Melbourne: a city to live in
There are some cities in the world that are amazing to visit: full of sights to see, picturesque vistas, locals that look like they climbed out of a stereotype (Paris instantly springs to mind). There are other cities in the world that may not top the list of most popular vacation destinations, but those who live there have just a whisper of smart satisfaction–they know they’re living the good life.
Melbourne is often at the top of the list of the world’s most liveable cities (falling just short to Vancouver the last two years). Education and healthcare are two of the biggest factors in determining a city’s liveability, and although neither really apply to me, I’ve still fallen in love with the quality of life in Melbourne.
It’s a city of doing and living, not seeing and pointing. Ask Melburnians what you have to do in Melbourne, and they’re likely to recommend an alleyway café, a current museum exhibit or an afternoon wandering through St Kilda.
Open spaces: Within a one-block radius of my apartment in St Kilda, I have a stretch of sandy beach, a palm-tree-studded green, a community vegetable garden and a park with a rugby pitch and playground. On my way to the city on the 96 tram, I pass Albert Park—complete with golf course, several football fields and a swan-filled lake. On my way to the city on the 16 tram, I pass the Royal Botanic Gardens, filled with flowering gardens, towering trees and the Shrine of Remembrance. Basically, I’m not starved for green spaces—and unlike France, you’re actually allowed to walk on the grass!
Events: There always seems to be something on in Melbourne. Whether it’s the recent International Comedy Festival or the upcoming International Jazz Festival, it seems like the city of Melbourne takes a real interest in providing cultural activities for its citizens—and Melburnians take them up on it.
Crime rates: The one thing that has struck me in Australia is how safe I feel. There are certainly areas that I avoid when alone, especially after dark—but I feel safer getting home by myself at night in Melbourne than I did in my small college town or in Nice.
Café culture: Chatting with other American expats, we all agree on one thing: living in Melbourne has turned us into coffee snobs. Australia has a very specific coffee lingo—one that relies on a combination of long and short, black and white, flat and hot. Yet the quality of coffee in some cafes is absolutely superb: I still remember sipping my latte on a sunny afternoon at Café Racer, and thinking that this was absolutely the best coffee I’d ever tasted.
Street art: I always feel like cities without street art are play cities: they just don’t feel lived in. What I love about Melbourne is the frequency and variety of the street art. There are graffiti lanes in every suburb, alleyways that seem dedicated to street art in the CBD. Some are absolute works of art, others are business-sponsored murals, many are simply tagging. But I’m struck by how often I actually stop in my path to soak up the vivid colors and brilliant creativity in a city often plagued by gray skies.

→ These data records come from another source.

(** * Notification dispatch pipeline of the WhatsApp automation web app

    A shallow embedding of [src/app.py]: the start request handler
    ([start_messaging]), the background worker ([run_messaging_process])
    with its helpers ([initialize_webdriver_for_webapp],
    [check_session_webapp], [send_whatsapp_message_webapp]) and the shared
    [message_status] dictionary.

    Python strings are modelled as [string], a sequence of characters with
    codes 0..255.  Everything the program obtains from outside (the file
    system, pandas, the clock, the browser) is read from an explicit
    [World] record, so that each run is a function of its environment. *)

From Stdlib Require Import ZArith Ascii String Lia.
From stdpp Require Import base list strings gmap.

(** ** Python string primitives *)

Module PyStr.

(** [str.isspace] on one character, for code points below 256:
    TAB..CR, FS..US, SPACE, NEL and NBSP. *)
Definition isspace (c : ascii) : bool :=
  let n := nat_of_ascii c in
  ((9 <=? n) && (n <=? 13)) || ((28 <=? n) && (n <=? 32))
  || (n =? 133) || (n =? 160).

(** [s.lstrip()] *)
Fixpoint lstrip (s : string) : string :=
  match s with
  | EmptyString => EmptyString
  | String c s' => if isspace c then lstrip s' else s
  end.

(** [s.rstrip()] *)
Fixpoint rstrip (s : string) : string :=
  match s with
  | EmptyString => EmptyString
  | String c s' =>
      match rstrip s' with
      | EmptyString => if isspace c then EmptyString else String c EmptyString
      | r => String c r
      end
  end.

(** [s.strip()] *)
Definition strip (s : string) : string := rstrip (lstrip s).

(** [s.replace(old, new)] for a non-empty [old]: scan from the left, and
    at every position where [old] starts emit [new] and jump over the
    occurrence.  [skip] counts the characters of a matched occurrence
    that are still to be jumped over. *)
Fixpoint replace_from (old new : string) (skip : nat) (s : string) : string :=
  match s with
  | EmptyString => EmptyString
  | String c s' =>
      match skip with
      | S k => replace_from old new k s'
      | 0 =>
          if String.prefix old s
          then new +:+ replace_from old new (String.length old - 1) s'
          else String c (replace_from old new 0 s')
      end
  end.

(** [s.replace(old, new)] for the empty [old]: [new] is inserted before
    every character and at the end. *)
Fixpoint intersperse (new s : string) : string :=
  match s with
  | EmptyString => new
  | String c s' => new +:+ String c (intersperse new s')
  end.

Definition replace (old new s : string) : string :=
  match old with
  | EmptyString => intersperse new s
  | String _ _ => replace_from old new 0 s
  end.

(** [s.endswith(suffix)] *)
Fixpoint endswith (s suffix : string) : bool :=
  String.eqb s suffix
  || match s with
     | EmptyString => false
     | String _ s' => endswith s' suffix
     end.

(** [c in s] for a single character. *)
Fixpoint contains (c : ascii) (s : string) : bool :=
  match s with
  | EmptyString => false
  | String d s' => Ascii.eqb c d || contains c s'
  end.

(** Keep the characters of [s] that satisfy [p]. *)
Fixpoint keep (p : ascii -> bool) (s : string) : string :=
  match s with
  | EmptyString => EmptyString
  | String c s' => if p c then String c (keep p s') else keep p s'
  end.

(** Every character of [s] satisfies [p]. *)
Fixpoint all (p : ascii -> bool) (s : string) : bool :=
  match s with
  | EmptyString => true
  | String c s' => p c && all p s'
  end.

End PyStr.

(** ** Recipient records *)

(** A row of the frame returned by [pd.read_csv]: the six required columns,
    each cell as text. *)
Record RawRow := {
  raw_Client : string;
  raw_Contact : string;
  raw_NextHearingDate : string;
  raw_Category : string;
  raw_TypRnRy : string;
  raw_Parties : string
}.

(** A row of [clients] after the date column was converted: a date is its
    proleptic ordinal ([date.toordinal()]), [None] stands for [NaT]. *)
Record Row := {
  Client : string;
  Contact : string;
  NextHearingDate : option Z;
  Category : string;
  TypRnRy : string;
  Parties : string
}.

(** One cell of [df['Contact']] after [.str.replace] of the one-space
    string by the empty string, followed by [.str.strip()]. *)
Definition normalize_contact (s : string) : string :=
  PyStr.strip (PyStr.replace " " EmptyString s).

(** The assignment to [df['Contact']] in [run_messaging_process]. *)
Definition process_csv (df : list RawRow) : list RawRow :=
  fmap (fun r =>
         {| raw_Client := raw_Client r;
            raw_Contact := normalize_contact (raw_Contact r);
            raw_NextHearingDate := raw_NextHearingDate r;
            raw_Category := raw_Category r;
            raw_TypRnRy := raw_TypRnRy r;
            raw_Parties := raw_Parties r |}) df.

(** The source contact with all whitespace removed, as the specification
    words it. *)
Definition remove_whitespace (s : string) : string :=
  PyStr.keep (fun c => negb (PyStr.isspace c)) s.

Definition is_blank (c : ascii) : bool := Ascii.eqb c " ".

(** The source contact without its space characters. *)
Definition remove_blanks (s : string) : string :=
  PyStr.keep (fun c => negb (is_blank c)) s.

(** The space character is the only whitespace that occurs in [s]. *)
Definition only_blank_whitespace (s : string) : Prop :=
  PyStr.all (fun c => implb (PyStr.isspace c) (is_blank c)) s = true.

(** ** Library functions the program calls

    The three library functions whose results the program only passes on:
    date parsing by [pd.to_datetime(..., errors='coerce').dt.date] (the
    first argument is the whole column, which pandas may inspect to pick a
    format; the second is the cell), [str] of a [datetime.date], and
    [urllib.parse.quote]. *)
Class PyLib := {
  to_datetime : list string -> string -> option Z;
  date_str : Z -> string;
  quote : string -> string
}.

(** ** The shared status dictionary *)

Record MessageResult := {
  client : string;
  contact : string;
  status : string
}.

Record MessageStatus := {
  is_running : bool;
  current_step : string;
  progress : nat;
  total : nat;
  messages : list MessageResult
}.

(** The module-level value of [message_status]. *)
Definition message_status : MessageStatus :=
  {| is_running := false; current_step := EmptyString; progress := 0;
     total := 0; messages := [] |}.

(** ** Atomic effects of the worker

    Each statement of the worker that writes one key of [message_status],
    or that acts on the browser or the clock, is one [Action].  A run of
    the worker is the list of its actions in program order; a poller of
    [/status] may observe the dictionary between any two of them.  The
    actions on the browser are those of the sends and the closing of the
    browser; starting the browser, with the page load that belongs to it,
    is one step of the environment and no action. *)
Inductive Action :=
| SetIsRunning (b : bool)
| SetCurrentStep (s : string)
| SetProgress (n : nat)
| SetTotal (n : nat)
| ResetMessages
| AppendMessage (m : MessageResult)
| DriverGet (url : string)
| WaitClickable (xpath : string)
| Click (xpath : string)
| Sleep (secs : nat)
| DriverQuit.

Definition apply_action (a : Action) (st : MessageStatus) : MessageStatus :=
  match a with
  | SetIsRunning b =>
      {| is_running := b; current_step := current_step st;
         progress := progress st; total := total st; messages := messages st |}
  | SetCurrentStep s =>
      {| is_running := is_running st; current_step := s;
         progress := progress st; total := total st; messages := messages st |}
  | SetProgress n =>
      {| is_running := is_running st; current_step := current_step st;
         progress := n; total := total st; messages := messages st |}
  | SetTotal n =>
      {| is_running := is_running st; current_step := current_step st;
         progress := progress st; total := n; messages := messages st |}
  | ResetMessages =>
      {| is_running := is_running st; current_step := current_step st;
         progress := progress st; total := total st; messages := [] |}
  | AppendMessage m =>
      {| is_running := is_running st; current_step := current_step st;
         progress := progress st; total := total st;
         messages := messages st ++ [m] |}
  | DriverGet _ | WaitClickable _ | Click _ | Sleep _ | DriverQuit => st
  end.

(** The dictionary after a list of actions. *)
Definition exec (acts : list Action) (st : MessageStatus) : MessageStatus :=
  foldl (fun s a => apply_action a s) st acts.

Markets: While the Queen Victoria market is quite simply the best market in Melbourne for price, variety and quality, there are a number of other markets throughout the city with excellent picks. The community vegetable garden in St Kilda sponsors a farmers market on the first Saturday of each month, featuring only local and mostly organic producers.
Commutes: The only blight on Melbourne’s quality of life rating is the length of the commute (while one study places it worse than New York and Los Angeles, I seriously doubt that). While I do have a roughly 40-minute commute each day—about 20 minutes walking and 20 minutes on a tram in traffic—it’s a fairly productive time for me. The power walking is a good mini-workout, and my tram time is when I catch up on my pleasure reading–much better than sitting in traffic.
What makes a city “liveable” for you?